__Task to complete__
Each line in the records below that has the word "split" should be copied.

[Dataset entries]
= = = = = = =

(** ** Expiry fields of the stored record (C4) *)

(** Away from the epoch the two fields go together. *)
Lemma set_expiry_pair {P : Payload} fault sid session callback v w :
  let e := match cookie session with
           | Some c => expires c
           | None => None
           end in
  e <> Some 0%Z ->
  fault (UpdateCommand sid e (floor_or_null e) (JSON_stringify session))
    = None ->
  exists row,
    table (set fault sid session callback (Fulfilled v) w).2 !! sid = Some row /\
    expireTime row = e /\
    expireTime_TTL row = (fun t => (t / 1000)%Z) <$> e.
Proof.
  intros e He Hok.
  assert (Hg : getTime_or_null e = e) by now destruct e.
  pose proof (set_accepted fault sid session callback v w) as Hset.
  cbv zeta in Hset. fold e in Hset. rewrite Hg in Hset.
  rewrite (Hset Hok).
  exists (mkAttributes e (floor_or_null e) (JSON_stringify session)).
  split.
  - destruct callback; simpl; apply lookup_insert_eq.
  - split; [reflexivity|]. cbn [expireTime_TTL].
    destruct e as [t|]; [|reflexivity].
    rewrite floor_or_null_nonzero by congruence. reflexivity.
Qed.

(** C4, at the input where the code departs from it.  A session whose cookie
    expires at the epoch itself (time value 0 ms) is stored by [set], and by
    [touch], with [expireTime] 0 and a null [expireTime_TTL]: the test
    [expireTime ? ... : null] takes the number 0 for an absent expiry, so the
    record has one expiry field without the other and [expireTime_TTL] is
    not [floor(expireTime / 1000)]. *)
Theorem epoch_expiry_stored_without_ttl :
  table (world (onReady (set no_fault "sid" bob None) (mkSys INITIALIZED [] w0)))
    !! "sid" = Some (mkAttributes (Some 0%Z) None "D0;bob") /\
  table (world (onReady (touch no_fault "sid" bob None) (mkSys INITIALIZED [] w0)))
    !! "sid" = Some (mkAttributes (Some 0%Z) None "D0;bob").
Proof. split; vm_compute; reflexivity. Qed.
(** * A shallow embedding of the fitness-tracking Telegram bot (src/main.py)

    The bot is a set of aiogram message handlers over two pieces of state:
    the per-user conversation context kept by the FSM storage, and the
    module-level dictionary [user_profiles].  The embedding follows the file
    top to bottom:

    - Python numbers: [int] is [Z]; [float] is IEEE 754 binary64, taken from
      the Standard Library's [SpecFloat] at precision 53 and maximal exponent
      1024, with round-to-nearest-even;
    - Python strings: a [str] is kept as its UTF-8 bytes; [int], [float] and
      the command filter read its code points, with the white space and the
      decimal digits of Unicode as CPython has them;
    - exceptions: a handler body is a computation in the [result] monad;
    - the two HTTP look-ups read their answer from an [http_outcome] that the
      environment supplies with each message;
    - the dispatcher tries the handlers in the order main.py registers them.

    Part I holds the definitions, Part II the facts proved about them. *)

From Stdlib Require Import ZArith QArith Qround String Ascii List Bool Lia.
From Stdlib Require Import Floats.SpecFloat.
From stdpp Require Import gmap strings.
Import ListNotations.

Local Open Scope Z_scope.

(** * Part I: the program *)

(** ** Exceptions *)

(** The Python exceptions that the modelled code can raise. [ClientError]
    stands for any exception of the HTTP client (connection refused, time
    out, a body that is not JSON). *)
Inductive exn : Set :=
| ValueError | TypeError | OverflowError | ZeroDivisionError
| KeyError | IndexError | AttributeError | ClientError.

Inductive result (A : Type) : Type :=
| Ok (a : A)
| Raise (e : exn).
Arguments Ok {A} a.
Arguments Raise {A} e.

Definition bind {A B} (c : result A) (k : A -> result B) : result B :=
  match c with
  | Ok a => k a
  | Raise e => Raise e
  end.

Notation "x <- c ;; k" := (bind c (fun x => k))
  (at level 100, c at next level, right associativity).

(** ** Python floats *)

Module PyFloat.

Definition prec : Z := 53.
Definition emax : Z := 1024.

Definition float : Set := spec_float.

Definition add : float -> float -> float := SFadd prec emax.
Definition sub : float -> float -> float := SFsub prec emax.
Definition mul : float -> float -> float := SFmul prec emax.
Definition div : float -> float -> float := SFdiv prec emax.

Definition is_finite (x : float) : bool :=
  match x with
  | S754_zero _ | S754_finite _ _ _ => true
  | S754_infinity _ | S754_nan => false
  end.

Definition is_zero (x : float) : bool :=
  match x with
  | S754_zero _ => true
  | _ => false
  end.

(** The values of [spec_float] that are binary64 numbers: the mantissa of a
    finite one is normalised for its exponent, which is in range. *)
Definition valid (x : float) : bool := valid_binary prec emax x.

(** [x >= 0] on floats: true of both zeros and of [+inf], false of [nan]. *)
Definition nonneg (x : float) : bool :=
  match x with
  | S754_zero _ | S754_finite false _ _ | S754_infinity false => true
  | _ => false
  end.

(** [0 < x]. *)
Definition is_positive (x : float) : bool :=
  match x with
  | S754_finite false _ _ | S754_infinity false => true
  | _ => false
  end.
(** ** optimize: the size of the output *)

Lemma optimize_loop_length (body out : list Instruction) (st : list nat)
    (res : list Instruction) :
  Forall (fun i => op i <> NUM_OPS) body ->
  optimize_loop (body ++ [END]) out st = SUCCESS res ->
  (length out < length res <= length out + length body + 1)%nat.
Proof.
  intros Hbody. revert body out st Hbody res.
  apply (optimize_body_ind (fun body out st r =>
    forall res, r = SUCCESS res ->
    (length out < length res <= length out + length body + 1)%nat)).
  - intros out st res [= <-]. rewrite length_app. simpl. lia.
  - intros b rest out st r Hb IH res Hr. apply IH in Hr.
    rewrite length_app in Hr. simpl in *. lia.
  - done.
  - intros b rest out hd tl r Hb IH res Hr. apply IH in Hr.
    rewrite length_app, set_arg_length in Hr. simpl in *. lia.
  - intros b rest out st r Hb IH res Hr. apply IH in Hr.
    rewrite length_app, length_drop in Hr. simpl in *. lia.
Qed.

(** X6.  The program [optimize] returns is never longer than its input, end
    instruction included, so it fits the buffer the input came in; and it is
    never empty. *)
Theorem optimize_no_longer (body res : list Instruction) :
  Forall (fun i => op i <> NUM_OPS) body ->
  optimize (body ++ [END]) = SUCCESS res ->
  (0 < length res <= length (body ++ [END]))%nat.
Proof.
  intros Hbody Hres.
  apply optimize_loop_length in Hres; [|done].
  rewrite length_app. simpl in *. lia.
Qed.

= = = = = = =

__Expected answer__
  split.
  - split; [reflexivity|]. cbn [expireTime_TTL].
Proof. split; vm_compute; reflexivity. Qed.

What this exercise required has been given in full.